I am an Assistant Professor of Psychology at California State University, Northridge. I was a first-generation college student who was raised in a Chinese restaurant by immigrant parents and grandparents who spoke very little English.

As a Developmental and Health Psychologist, I examine the lifestyle, social, and technological interventions that promote positive health and development. My attention is on building resilience and motivating scalable prevention in community settings—such as the role mentorships, community programs, and technologies (wearables, Augmented Reality) play in improving health and developmental outcomes in at-risk aging adults and their families.

To do my work, I have received funding from The National Institute of Health/National Institute on Aging to sponsor my Postdoctoral Fellowship in Epidemiology, Biostatistics, and Mental Health of Aging at Johns Hopkins Bloomberg School of Public Health (NIA-T32AG000247) and a Johns Hopkins School of Nursing Center for Innovative Care in Aging pilot grant. I also worked with The City of Claremont and communities in DC and Baltimore to improve the enriching services provided to their residents.

I am currently funded by NIH BUILD PODER to investigate the protective factors that combat health disparities.

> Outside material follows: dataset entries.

(* ===== verification/Sysfile.v ===== *)
(** * System calls on files: [src/kernel/sysfile.c], and the argument
      functions of [src/kernel/syscall.c]

    A path is the bytes of the string without its NUL.  System calls return
    the value that goes to [a0]; those that may wait in a pipe or at the
    console return a [progress]. *)

From stdpp Require Import functions.
From S2P Require Import Prelude Memory CString Riscv Csr Spinlock Kalloc Vm Copy Block Cache Log Fs Kernel Proc Uart Printf Console Pipe File Process Exec.

Definition MAXPATH : Z := 128.

Section sysfile.
Context {S B D : Type} `{!BlockCache S B} `{!Mmio D}.
Variables kend trampoline : Z.
Variable stat_pad : list Z.

Abbreviation kern := (kernel S D).

(** ** Arguments *)

Definition fetchaddr (addr : Z) : M kern (Z * Z) :=
  let! p := curproc in
  let! q := get_proc p in
  if (p_sz q <=? addr) || (p_sz q <? u64 (addr + 8)) then ret (-1, 0)
  else
    let! r := on_phys (copyin_bytes (p_pagetable q) addr 8) in
    if negb (snd r =? 0) then ret (-1, 0) else ret (0, le_val (fst r)).

(** [fetchstr] into a local array: the result and the string. *)
Definition fetchstr (addr max : Z) : M kern (Z * list Z) :=
  let! p := curproc in
  let! q := get_proc p in
  let! r := on_phys (copyinstr_bytes (p_pagetable q) addr max) in
  if snd r <? 0 then ret (snd r, []) else ret (Z.of_nat (length (fst r)), fst r).

(** [fetchstr] into a page of physical memory. *)
Definition fetchstr_page (addr buf : Z) : M kern Z :=
  let! p := curproc in
  let! q := get_proc p in
  let! err := on_phys (copyinstr (p_pagetable q) buf addr PGSIZE) in
  if err <? 0 then ret err else strlen_at buf.

Definition argraw (n : Z) : M kern Z :=
  let! p := curproc in
  if (0 <=? n) && (n <=? 5) then load_tf p (TF_a n) else panic "argraw".

(** [argint], [argaddr]: they never fail. *)
Definition argint (n : Z) : M kern Z := let! x := argraw n in ret (s32 x).
Definition argaddr (n : Z) : M kern Z := argraw n.

Definition argstr (n max : Z) : M kern (Z * list Z) :=
  let! addr := argaddr n in
  fetchstr addr max.

(** The descriptor and the file; [None] for the result -1. *)
Definition argfd (n : Z) : M kern (option (nat * nat)) :=
  let! fd := argint n in
  if (fd <? 0) || (Z.of_nat NOFILE <=? fd) then ret None
  else
    let! p := curproc in
    let! q := get_proc p in
    match p_ofile q (Z.to_nat fd) with
    | None => ret None
    | Some f => ret (Some (Z.to_nat fd, f))
    end.

Definition fdalloc (f : nat) : M kern Z :=
  let! p := curproc in
  let! r := for_first (seq 0 NOFILE) (fun fd =>
    let! q := get_proc p in
    match p_ofile q fd with
    | None => upd_proc p (set_ofile fd (Some f)) ;; ret (Some (Z.of_nat fd))
    | Some _ => ret None
    end) in
  ret (default (-1) r).

(** [myproc()->ofile[fd] = 0] *)
Definition clear_fd (fd : nat) : M kern unit :=
  let! p := curproc in
  upd_proc p (set_ofile fd None).

(** ** Descriptors *)

Definition sys_dup : M kern Z :=
  let! a := argfd 0 in
  match a with
  | None => ret (-1)
  | Some (_, f) =>
      let! fd := fdalloc f in
      if fd <? 0 then ret (-1)
      else filedup f ;; ret fd
  end.

Definition sys_read : M kern progress :=
  let! a := argfd 0 in
  match a with
  | None => ret (Done (-1))
  | Some (_, f) =>
      let! n := argint 2 in
      let! p := argaddr 1 in
      fileread f p n
  end.

Definition sys_write : M kern progress :=
  let! a := argfd 0 in
  match a with
  | None => ret (Done (-1))
  | Some (_, f) =>
      let! n := argint 2 in
      let! p := argaddr 1 in
      filewrite f p n
  end.

Definition sys_close : M kern Z :=
  let! a := argfd 0 in
  match a with
  | None => ret (-1)
  | Some (fd, f) =>
      clear_fd fd ;;
      fileclose kend f ;;
      ret 0
  end.

Definition sys_fstat : M kern Z :=
  let! a := argfd 0 in
  match a with
  | None => ret (-1)
  | Some (_, f) =>
      let! st := argaddr 1 in
      filestat stat_pad f st
  end.

(** ** Links *)

Definition k_ientry (ip : nat) : M kern inode := on_fs (ientry ip).
Definition k_iset (ip : nat) (f : inode -> inode) : M kern unit := on_fs (iset ip f).
Definition k_iupdate (ip : nat) : M kern unit := on_fs (iupdate ip).

(** [ip->nlink += d], a [short] *)
Definition add_nlink (ip : nat) (d : Z) : M kern unit :=
  k_iset ip (fun i => set_inlink (s16 (i_nlink i + d)) i).

(** The label [bad] of [sys_link]. *)
Definition link_bad (ip : nat) : M kern Z :=
  k_ilock ip ;;
  add_nlink ip (-1) ;;
  k_iupdate ip ;;
  k_iunlockput ip ;;
  k_end_op ;;
  ret (-1).

Definition sys_link : M kern Z :=
  let! old := argstr 0 MAXPATH in
  if fst old <? 0 then ret (-1)
  else
    let! new := argstr 1 MAXPATH in
    if fst new <? 0 then ret (-1)
    else
      k_begin_op ;;
      let! ip := k_namei (snd old) in
      match ip with
      | None => k_end_op ;; ret (-1)
      | Some ip =>
          k_ilock ip ;;
          let! i := k_ientry ip in
          if i_type i =? T_DIR then k_iunlockput ip ;; k_end_op ;; ret (-1)
          else
            add_nlink ip 1 ;;
            k_iupdate ip ;;
            k_iunlock ip ;;
            let! r := k_nameiparent (snd new) (repeat 0 14) in
            match r with
            | (None, _) => link_bad ip
            | (Some dp, name) =>
                k_ilock dp ;;
                let! d := k_ientry dp in
                let! i := k_ientry ip in
                let! e := (if negb (i_dev d =? i_dev i) then ret (-1)
                           else with_pid (fun pid => dirlink pid dp name (i_inum i))) in
                if e <? 0 then k_iunlockput dp ;; link_bad ip
                else
                  k_iunlockput dp ;;
                  k_iput ip ;;
                  k_end_op ;;
                  ret 0
            end
      end.

(** [for(off=2*sizeof(de); off<dp->size; off+=sizeof(de))] *)
Fixpoint isdirempty_loop (fuel dp : nat) (de : list Z) (off : Z) : M kern bool :=
  match fuel with
  | O => panic "isdirempty: fuel"
  | Datatypes.S f =>
      let! d := k_ientry dp in
      if off <? i_size d then
        let! r := readi_local dp de off 16 in
        if negb (fst r =? 16) then panic "isdirempty: readi"
        else if negb (de_inum (snd r) =? 0) then ret false
        else isdirempty_loop f dp (snd r) (off + 16)
      else ret true
  end.

Definition isdirempty (dp : nat) : M kern bool :=
  let! d := k_ientry dp in
  isdirempty_loop (Datatypes.S (Z.to_nat (i_size d / 16))) dp (repeat 0 16) 32.

(** The label [bad] of [sys_unlink]. *)
Definition unlink_bad (dp : nat) : M kern Z :=
  k_iunlockput dp ;;
  k_end_op ;;
  ret (-1).

(** [sys_unlink] once the entry of [ip] at [off] may go. *)
Definition unlink_entry (dp ip : nat) (off : Z) : M kern Z :=
  let! n := on_fs (writei (de_copyin (repeat 0 16)) dp 0 off 16) in
  if negb (n =? 16) then panic "unlink: writei"
  else
    let! i := k_ientry ip in
    (if i_type i =? T_DIR then add_nlink dp (-1) ;; k_iupdate dp else ret tt) ;;
    k_iunlockput dp ;;
    add_nlink ip (-1) ;;
    k_iupdate ip ;;
    k_iunlockput ip ;;
    k_end_op ;;
    ret 0.

Definition sys_unlink : M kern Z :=
  let! path := argstr 0 MAXPATH in
  if fst path <? 0 then ret (-1)
  else
    k_begin_op ;;
    let! r := k_nameiparent (snd path) (repeat 0 14) in
    match r with
    | (None, _) => k_end_op ;; ret (-1)
    | (Some dp, name) =>
        k_ilock dp ;;
        if (namecmp name [46] =? 0) || (namecmp name [46; 46] =? 0) then unlink_bad dp
        else
          let! r := on_fs (dirlookup dp name) in
          match r with
          | None => unlink_bad dp
          | Some (ip, off) =>
              k_ilock ip ;;
              let! i := k_ientry ip in
              if i_nlink i <? 1 then panic "unlink: nlink < 1"
              else
                let! busy := (if i_type i =? T_DIR then
                                let! e := isdirempty ip in ret (negb e)
                              else ret false) in
                if busy then k_iunlockput ip ;; unlink_bad dp
                else unlink_entry dp ip off
          end
    end.

(** ** Creating and opening *)

(** [create] of a name that is not in [dp]. *)
Definition create_new (dp : nat) (name : list Z) (type major minor : Z) : M kern (option nat) :=
  let! d := k_ientry dp in
  let! ip := on_fs (ialloc (i_dev d) type) in
  k_ilock ip ;;
  k_iset ip (set_idev major minor 1) ;;
  k_iupdate ip ;;
  let! i := k_ientry ip in
  (if type =? T_DIR then
     add_nlink dp 1 ;;
     k_iupdate dp ;;
     let! r := with_pid (fun pid => dirlink pid ip [46] (i_inum i)) in
     if r <? 0 then panic "create dots"
     else
       let! d := k_ientry dp in
       let! r := with_pid (fun pid => dirlink pid ip [46; 46] (i_inum d)) in
       if r <? 0 then panic "create dots" else ret tt
   else ret tt) ;;
  let! r := with_pid (fun pid => dirlink pid dp name (i_inum i)) in
  if r <? 0 then panic "create: dirlink"
  else
    k_iunlockput dp ;;
    ret (Some ip).

Definition create (path : list Z) (type major minor : Z) : M kern (option nat) :=
  let! r := k_nameiparent path (repeat 0 14) in
  match r with
  | (None, _) => ret None
  | (Some dp, name) =>
      k_ilock dp ;;
      let! r := on_fs (dirlookup dp name) in
      match r with
      | Some (ip, _) =>
          k_iunlockput dp ;;
          k_ilock ip ;;
          let! i := k_ientry ip in
          if (type =? T_FILE) && ((i_type i =? T_FILE) || (i_type i =? T_DEVICE)) then ret (Some ip)
          else k_iunlockput ip ;; ret None
      | None => create_new dp name type major minor
      end
  end.

(** Giving up on the locked inode [ip]. *)
Definition open_bad (ip : nat) : M kern Z :=
  k_iunlockput ip ;;
  k_end_op ;;
  ret (-1).

(** [sys_open] once it has the locked inode. *)
Definition open_inode (ip : nat) (omode : Z) : M kern Z :=
  let! i := k_ientry ip in
  if (i_type i =? T_DEVICE) && ((i_major i <? 0) || (NDEV <=? i_major i)) then open_bad ip
  else
    let! f := filealloc in
    match f with
    | None => open_bad ip
    | Some f =>
        let! fd := fdalloc f in
        if fd <? 0 then fileclose kend f ;; open_bad ip
        else
          (if i_type i =? T_DEVICE then
             upd_file f (fun x => set_fmajor (i_major i) (set_ftype FD_DEVICE x))
           else upd_file f (fun x => set_foff 0 (set_ftype FD_INODE x))) ;;
          upd_file f (set_fip ip) ;;
          upd_file f (set_fmode (negb (has omode O_WRONLY)) (has omode O_WRONLY || has omode O_RDWR)) ;;
          (if has omode O_TRUNC && (i_type i =? T_FILE) then on_fs (itrunc ip) else ret tt) ;;
          k_iunlock ip ;;
          k_end_op ;;
          ret fd
    end.

Definition sys_open : M kern Z :=
  let! path := argstr 0 MAXPATH in
  if fst path <? 0 then ret (-1)
  else
    let! omode := argint 1 in
    k_begin_op ;;
    if has omode O_CREATE then
      let! ip := create (snd path) T_FILE 0 0 in
      match ip with
      | None => k_end_op ;; ret (-1)
      | Some ip => open_inode ip omode
      end
    else
      let! ip := k_namei (snd path) in
      match ip with
      | None => k_end_op ;; ret (-1)
      | Some ip =>
          k_ilock ip ;;
          let! i := k_ientry ip in
          if (i_type i =? T_DIR) && negb (omode =? O_RDONLY) then open_bad ip
          else open_inode ip omode
      end.

Definition sys_mkdir : M kern Z :=
  k_begin_op ;;
  let! path := argstr 0 MAXPATH in
  if fst path <? 0 then k_end_op ;; ret (-1)
  else
    let! ip := create (snd path) T_DIR 0 0 in
    match ip with
    | None => k_end_op ;; ret (-1)
    | Some ip => k_iunlockput ip ;; k_end_op ;; ret 0
    end.

Definition sys_mknod : M kern Z :=
  k_begin_op ;;
  let! path := argstr 0 MAXPATH in
  if fst path <? 0 then k_end_op ;; ret (-1)
  else
    let! major := argint 1 in
    let! minor := argint 2 in
    let! ip := create (snd path) T_DEVICE (s16 major) (s16 minor) in
    match ip with
    | None => k_end_op ;; ret (-1)
    | Some ip => k_iunlockput ip ;; k_end_op ;; ret 0
    end.

Definition sys_chdir : M kern Z :=
  let! p := curproc in
  k_begin_op ;;
  let! path := argstr 0 MAXPATH in
  if fst path <? 0 then k_end_op ;; ret (-1)
  else
    let! ip := k_namei (snd path) in
    match ip with
    | None => k_end_op ;; ret (-1)
    | Some ip =>
        k_ilock ip ;;
        let! i := k_ientry ip in
        if negb (i_type i =? T_DIR) then k_iunlockput ip ;; k_end_op ;; ret (-1)
        else
          k_iunlock ip ;;
          let! q := get_proc p in
          (match p_cwd q with Some c => k_iput c | None => panic "null pointer" end) ;;
          k_end_op ;;
          upd_proc p (set_cwd (Some ip)) ;;
          ret 0
    end.

(** ** Programs and pipes *)

(** [for(i = 0; i < NELEM(argv) && argv[i] != 0; i++) kfree(argv[i]);] *)
Definition free_argv (argv : list Z) : M kern unit := for_in argv (fun a => on_phys (kfree kend a)).

(** The loop of [sys_exec] that fetches the arguments, with those it has so
    far and [n] free slots in [argv]; whether it ended at the null pointer. *)
Fixpoint exec_fetch (n : nat) (uargv : Z) (argv : list Z) : M kern (bool * list Z) :=
  match n with
  | O => ret (false, argv)
  | Datatypes.S n' =>
      let! r := fetchaddr (u64 (uargv + 8 * Z.of_nat (length argv))) in
      if fst r <? 0 then ret (false, argv)
      else if snd r =? 0 then ret (true, argv)
      else
        let! page := on_phys kalloc in
        if page =? 0 then ret (false, argv)
        else
          let! e := fetchstr_page (snd r) page in
          if e <? 0 then ret (false, argv ++ [page])
          else exec_fetch n' uargv (argv ++ [page])
  end.

Definition sys_exec : M kern Z :=
  let! path := argstr 0 MAXPATH in
  if fst path <? 0 then ret (-1)
  else
    let! uargv := argaddr 1 in
    let! r := exec_fetch (Z.to_nat MAXARG) uargv [] in
    if negb (fst r) then free_argv (snd r) ;; ret (-1)
    else
      let! v := exec kend trampoline (snd path) (snd r) in
      free_argv (snd r) ;;
      ret v.

(** Closing the two files of a pipe that cannot be delivered. *)
Definition pipe_bad (rf wf : nat) : M kern Z :=
  fileclose kend rf ;;
  fileclose kend wf ;;
  ret (-1).

Definition sys_pipe : M kern Z :=
  let! p := curproc in
  let! fdarray := argaddr 0 in
  let! r := pipealloc kend in
  match r with
  | None => ret (-1)
  | Some (rf, wf) =>
      let! fd0 := fdalloc rf in
      if fd0 <? 0 then pipe_bad rf wf
      else
        let! fd1 := fdalloc wf in
        if fd1 <? 0 then upd_proc p (set_ofile (Z.to_nat fd0) None) ;; pipe_bad rf wf
        else
          let! q := get_proc p in
          let! e := (let! e := on_phys (copyout_bytes (p_pagetable q) fdarray (le_bytes 4 fd0)) in
                     if e <? 0 then ret e
                     else on_phys (copyout_bytes (p_pagetable q) (u64 (fdarray + 4)) (le_bytes 4 fd1))) in
          if e <? 0 then
            upd_proc p (set_ofile (Z.to_nat fd0) None) ;;
            upd_proc p (set_ofile (Z.to_nat fd1) None) ;;
            pipe_bad rf wf
          else ret 0
  end.
End sysfile.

Vasquez-Salgado YolandaYolanda Vasquez-Salgado, PhD

Yolanda Vasquez-Salgado received her Ph.D. in Developmental Psychology, with a minor in Culture, Brain and Development, from the University of California, Los Angeles. She is also a proud graduate of the Bachelors and Masters programs in Psychology at California State University, Northridge. Her research focuses on Latina/o, first-generation college, and low-income student populations during the transition to college. She utilizes various methodologies (qualitative, survey, experimental) to investigate factors that contribute to the academic achievement and health (mental, physical) of these populations, with the goal of designing interventions to help promote their resilience. She is particularly interested in a sense of cultural value conflict or mismatch that students raised in more collectivistic home environments (e.g., first-generation college students) experience with the individualism of the university culture (e.g., conflict between collectivistic behaviors of one peer and individualistic behaviors of another; conflict between collectivistic family obligations and individualistic academic obligations). Her research has been funded by sources such as the Ford Foundation Fellowship Program, the American Psychological Association and American Psychological Foundation. In addition to research, Yolanda has mentored several underrepresented students in research and professional development. Many of the students that she has mentored have moved onto graduate programs and some have had the opportunity to publish with her. Creating opportunities for students to learn and thrive is very important to Yolanda as one of her long-term goals is to increase the number of underrepresented students in science.